After stopping by catering and chatting with some people I recognized for a about an hour or so, I walked along the long line of closely packed trailers in base camp with our food. The whole area was a hub of activity in the way a beehive was when someone kicked it. Frost might be wrapped, but the rest of production had a full day left to film.

Assistant Directors, Director’s Assistants and Production Assistants busily scurried between a never ending stream of arriving and departing vehicles to deliver paperwork and five minute warnings to the cast. The transportation guys ferried actors, crew and equipment back and forth to dozens of locations while grumbling that the useless security officers weren't keeping the travel lanes open enough.

As a stunt coordinator, there was a lot to keep track of. You needed all your guys, pads and rigging in the right place, then there were all the safety reviews, wardrobe checks and last minute filming order changes to deal with. It was nice being on set for a change and not having to worry about any of that.

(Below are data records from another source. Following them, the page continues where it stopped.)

(** ** Package manage *)

Module manage.

Record bufferManagerImpl := { pool : pool.poolImpl }.

Definition NewBufferManager : bufferManagerImpl := {| pool := pool.NewPool |}.

Definition Acquire (bm : bufferManagerImpl) : M (option loc * bufferManagerImpl) :=
  do r <- pool.Acquire (pool bm);
  ret (r.1, {| pool := r.2 |}).

Definition Release (bm : bufferManagerImpl) (buf : option loc) : M bufferManagerImpl :=
  exec call_buffer buf buffer.Reset;
  do p <- pool.Release (pool bm) buf;
  ret {| pool := p |}.

End manage.

(** ** Package context *)

Module router_context.

(** Reading and updating the struct a [*contextImpl] points to. *)
Definition load (c : loc) : M contextImpl :=
  fun w => match contexts w !! c with
           | Some ci => Some (ci, w)
           | None => None
           end.

Definition store (c : loc) (ci : contextImpl) : M unit :=
  modify (set_contexts (insert c ci)).

(** [for k := range m { delete(m, k) }]: the keys visited are those
    the map holds when the loop starts; deleting a key a second time
    changes nothing. *)
Definition clear (m : list (key * any)) : list (key * any) :=
  foldl (fun acc e => gomap.delete acc e.1) m m.

(** [for k, v := range m { values[k] = v }] into a fresh map; the keys
    come out of a map, so they can be hashed. *)
Definition copy (m : list (key * any)) : list (key * any) :=
  foldl (fun acc e => gomap.set acc e.1 e.2) [] m.

(** The first loop, run on the map object at [l]; the nil map has
    nothing to visit. *)
Definition range_delete (l : loc) : M unit :=
  modify (set_maps (alter clear l)).

Definition contextPool_Get : M (option loc) :=
  do p <- gets contextPool;
  do r <- sync.Get p;
  exec modify (set_contextPool r.2);
  ret r.1.

Definition contextPool_Put (x : option loc) : M unit :=
  do p <- gets contextPool;
  modify (set_contextPool (sync.Put x p)).

Definition NewContext (parent : option stdContext) (buf : option loc) : M loc :=
  let parent := match parent with None => Background | Some p => p end in
  do got <- contextPool_Get;
  match got with
  | None => panic
  | Some ctx =>
      do ci <- load ctx;
      exec store ctx {| Context := Some parent; buffer := buf;
                        values := values ci |};
      exec range_delete (values ci);
      ret ctx
  end.

Definition Reset (c : loc) : M unit :=
  do ci <- load c;
  exec range_delete (values ci);
  exec store c {| Context := None; buffer := None; values := values ci |};
  contextPool_Put (Some c).

(** [Set] (a reserved word here, hence the underscore) *)
Definition Set_ (c : loc) (k : key) (v : any) : M unit :=
  do ci <- load c; mapassign (values ci) k v.

Definition Get (c : loc) (k : key) : M any :=
  do ci <- load c; mapaccess (values ci) k.

Definition GetString (c : loc) (k : key) : M (string * bool) :=
  do val <- Get c k;
  match val with
  | VString str => ret (str, true)
  | _ => ret (String.EmptyString, false)
  end.

Definition GetInt (c : loc) (k : key) : M (Z * bool) :=
  do val <- Get c k;
  match val with
  | VInt i => ret (i, true)
  | _ => ret (0, false)
  end.

Definition GetInt64 (c : loc) (k : key) : M (Z * bool) :=
  do val <- Get c k;
  match val with
  | VInt64 i => ret (i, true)
  | _ => ret (0, false)
  end.

Definition GetBool (c : loc) (k : key) : M (bool * bool) :=
  do val <- Get c k;
  match val with
  | VBool b => ret (b, true)
  | _ => ret (false, false)
  end.

Definition GetFloat64 (c : loc) (k : key) : M (float64 * bool) :=
  do val <- Get c k;
  match val with
  | VFloat64 f => ret (f, true)
  | _ => ret (0, false)
  end.

Definition GetBytes (c : loc) (k : key) : M (list byte * bool) :=
  do val <- Get c k;
  match val with
  | VBytes b => ret (b, true)
  | _ => ret ([], false)
  end.

Definition GetTime (c : loc) (k : key) : M (Z * bool) :=
  do val <- Get c k;
  match val with
  | VTime t => ret (t, true)
  | _ => ret (0, false)
  end.

Definition Delete (c : loc) (k : key) : M unit :=
  do ci <- load c; mapdelete (values ci) k.


Definition Buffer (c : loc) : M (option loc) :=
  do ci <- load c; ret (buffer ci).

I knocked on Frost's trailer door loudly. Normally I'd have just walked in after that, but I needed a moment to adjust the food containers to better grab the door handle. It was a good thing I did, because when the door opened it wasn't my brother.

“I'm sorry. I thought I had my brother's trailer,” I said, stepping down the two-step metal stair. I'd never personally met the actress that answered the door, but it was impossible not to recognize Claudia Miller after her sexy Rolling Stone cover. Her signature curly, golden hair was wet from a shower. I didn’t know she was in this movie.

Did I come to the wrong trailer? I'd never done that before.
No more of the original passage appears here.